Material provided =>
※ ※ ※

(* ===== verification/MappingTree.v ===== *)
(** Mapping trees: [src/src/kern/mapping.h], [mapping_tree.h] and
    [mapping_tree.cc].

    A mapping tree is a singly linked list of [Mapping] nodes in pre-order;
    the depth stored in each node is all that encodes the tree.  The list is a
    Rocq list, an iterator that points at a node is its position, and
    [insertion_head()], whose node is null, is [None].  What the functions
    need from the rest of the kernel, the mapping allocator with its quotas
    and the template parameter [SUBMAP_OPS], are the classes [Mapping_alloc]
    and [Submap_ops] on the type of the remaining state. *)

From S2P Require Import Prelude.

(** ** Mapping *)
Module Mapping.
Section ops.
Context `{Arch}.

Definition depth (virt : Z) : Z := virt .& 0xff.
Definition has_max_depth (virt : Z) : bool := depth virt =? 0xff.
Definition page (virt : Z) : Z := virt >> 8.
Definition pfn (virt order : Z) : Z := mshl (virt >> 8) order.
Definition set_page (virt address : Z) : Z := (virt .& 0xff) .| mshl address 8.
Definition set_depth (virt depth : Z) : Z := (virt .& mnot 0xff) .| depth.
Definition is_root (virt : Z) : bool := depth virt =? 0.
Definition set_submap (w : world) (tm f i : nat) (s : nat) : world :=
  set_tree w tm f (alter (fun m => Mapping.set_submap m s) i (get_tree w tm f)).

(** A normal mapping of the page size of the treemap. *)
Definition insert_here (w : world) (tm f : nat) (parent : option nat) (space va : Z)
    : world * option Frame :=
  match Mapping_tree.allocate w space (get_tree w tm f) parent with
  | (w, None) => (w, None)
  | (w, Some (l, i)) => (set_node (set_tree w tm f l) tm f i space va, Some (mkFrame (Some i) tm f))
  end.

(** The submap of the parent, created when there is none. *)
Definition ensure_submap (w : world) (tm f : nat) (parent : option nat) (parent_space parent_va : Z)
    : world * option nat :=
  match Mapping_tree.find_submap (get_tree w tm f) parent with
  | Some s => (w, Some s)
  | None =>
      let t := get_map w tm in
      match Mapping_tree.allocate_submap w parent_space (get_tree w tm f) parent with
      | (w, None) => (w, None)
      | (w, Some (l, i)) =>
          let w := set_tree w tm f l in
          match create w (Treemap._page_shift t) parent_space parent_va (Treemap._sub_shifts t) with
          | (None, w) =>
              let '(w, l) := Mapping_tree.free_mapping w parent_space (get_tree w tm f) i in
              (set_tree w tm f l, None)
          | (Some s, w) => (set_submap w tm f i s, Some s)
          end
      end
  end.

Fixpoint insert (fuel : nat) (w : world) (tm f : nat) (parent : option nat)
    (parent_space parent_va space va phys size : Z) : world * option Frame :=
  match fuel with
  | O => (set_stuck w, None)
  | S fuel =>
      let t := get_map w tm in
      if Treemap.page_size t =? size then insert_here w tm f parent space va
      else
        match ensure_submap w tm f parent parent_space parent_va with
        | (w, None) => (w, None)
        | (w, Some submap) =>
            let st := get_map w submap in
            let off := mask_lsb (get_lsb phys (Treemap._page_shift t)) (Treemap._page_shift st) in
            let '(w, subframe) := tree_lock w submap (Treemap.trunc_to_page st off) in
            let '(w, ret) := insert fuel w submap subframe None parent_space (madd parent_va off)
                               space va phys size in
            (unlock w submap subframe, ret)
        end
  end.

Definition flush (fuel : nat) (w : world) (tm f : nat) (parent : option nat) (me_too : bool)
    (offs_begin offs_end : Z) : world :=
  let '(w, l) := Mapping_tree.flush (H1 := Treemap_ops fuel (Treemap._page_shift (get_map w tm)))
                   w (get_tree w tm f) parent me_too offs_begin offs_end in
  set_tree w tm f l.

Definition grant (fuel : nat) (w : world) (tm f m : nat) (new_space va : Z) : bool * world :=
  let t := get_map w tm in
  match Mapping_tree.grant (H1 := Treemap_ops fuel (Treemap._page_shift t)) sizeof_Mapping
          w (get_tree w tm f) m new_space (Treemap.trunc_to_page t va) with
  | Some (r, w, l) => (r, set_tree w tm f l)
  | None => (false, set_stuck w)
  end.

(** ** [Mapdb] on its root treemap *)
Definition valid_address (w : world) (root : nat) (phys : Z) : bool :=
  phys <? Treemap.end_addr (get_map w root).

Definition mapdb_insert (fuel : nat) (w : world) (fr : Frame) (space va phys size : Z)
    : world * option Frame :=
  insert fuel w (fr_treemap fr) (fr_frame fr) (fr_m fr) (pspace w fr) (pvaddr w fr) space va phys size.

Definition mapdb_flush (fuel : nat) (w : world) (fr : Frame) (self_unmap : bool) (va_start va_end : Z)
    : world :=
  let size := Treemap.page_size (get_map w (fr_treemap fr)) in
  let pva := pvaddr w fr in
  let offs_begin := if va_start >? pva then msub va_start pva else 0 in
  let offs_end := if va_end >? madd pva size then size else msub va_end pva in
  flush fuel w (fr_treemap fr) (fr_frame fr) (fr_m fr) self_unmap offs_begin offs_end.

Definition mapdb_grant (fuel : nat) (w : world) (fr : Frame) (new_space va : Z) : bool * world :=
  match fr_m fr with
  | Some m => grant fuel w (fr_treemap fr) (fr_frame fr) m new_space va
  | None => (false, set_stuck w)
  end.

(** ** Visiting the mappings below a frame

    The calls of [func] in order, with the page order they get. *)
Section foreach.
Variable w : world.

Definition for_range (tm : nat) (start last : Z) (func : nat -> list (Mapping.t * Z))
    : list (Mapping.t * Z) :=
  concat (map (fun k => match get_tree w tm k with [] => [] | _ => func k end)
            (seq (Z.to_nat start) (Z.to_nat (last - start)))).

Section full.
Variable rec : nat -> nat -> list (Mapping.t * Z).
Fixpoint full_loop (min_depth : Z) (l : list Mapping.t) (size : Z) : list (Mapping.t * Z) :=
  match l with
  | [] => []
  | Mapping.Sub map :: l' =>
      for_range map 0 (Treemap._key_end (get_map w map)) (rec map) ++ full_loop min_depth l' size
  | m :: l' => if Mapping.depth (Mapping.virt m) >=? min_depth
               then (m, size) :: full_loop min_depth l' size else []
  end.
End full.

※ ※ ※

Work item =>
Whenever the string "Fixpoint" shows up in a line of the records, copy that line.

Final answer =>
Fixpoint insert (fuel : nat) (w : world) (tm f : nat) (parent : option nat)
Fixpoint full_loop (min_depth : Z) (l : list Mapping.t) (size : Z) : list (Mapping.t * Z) :=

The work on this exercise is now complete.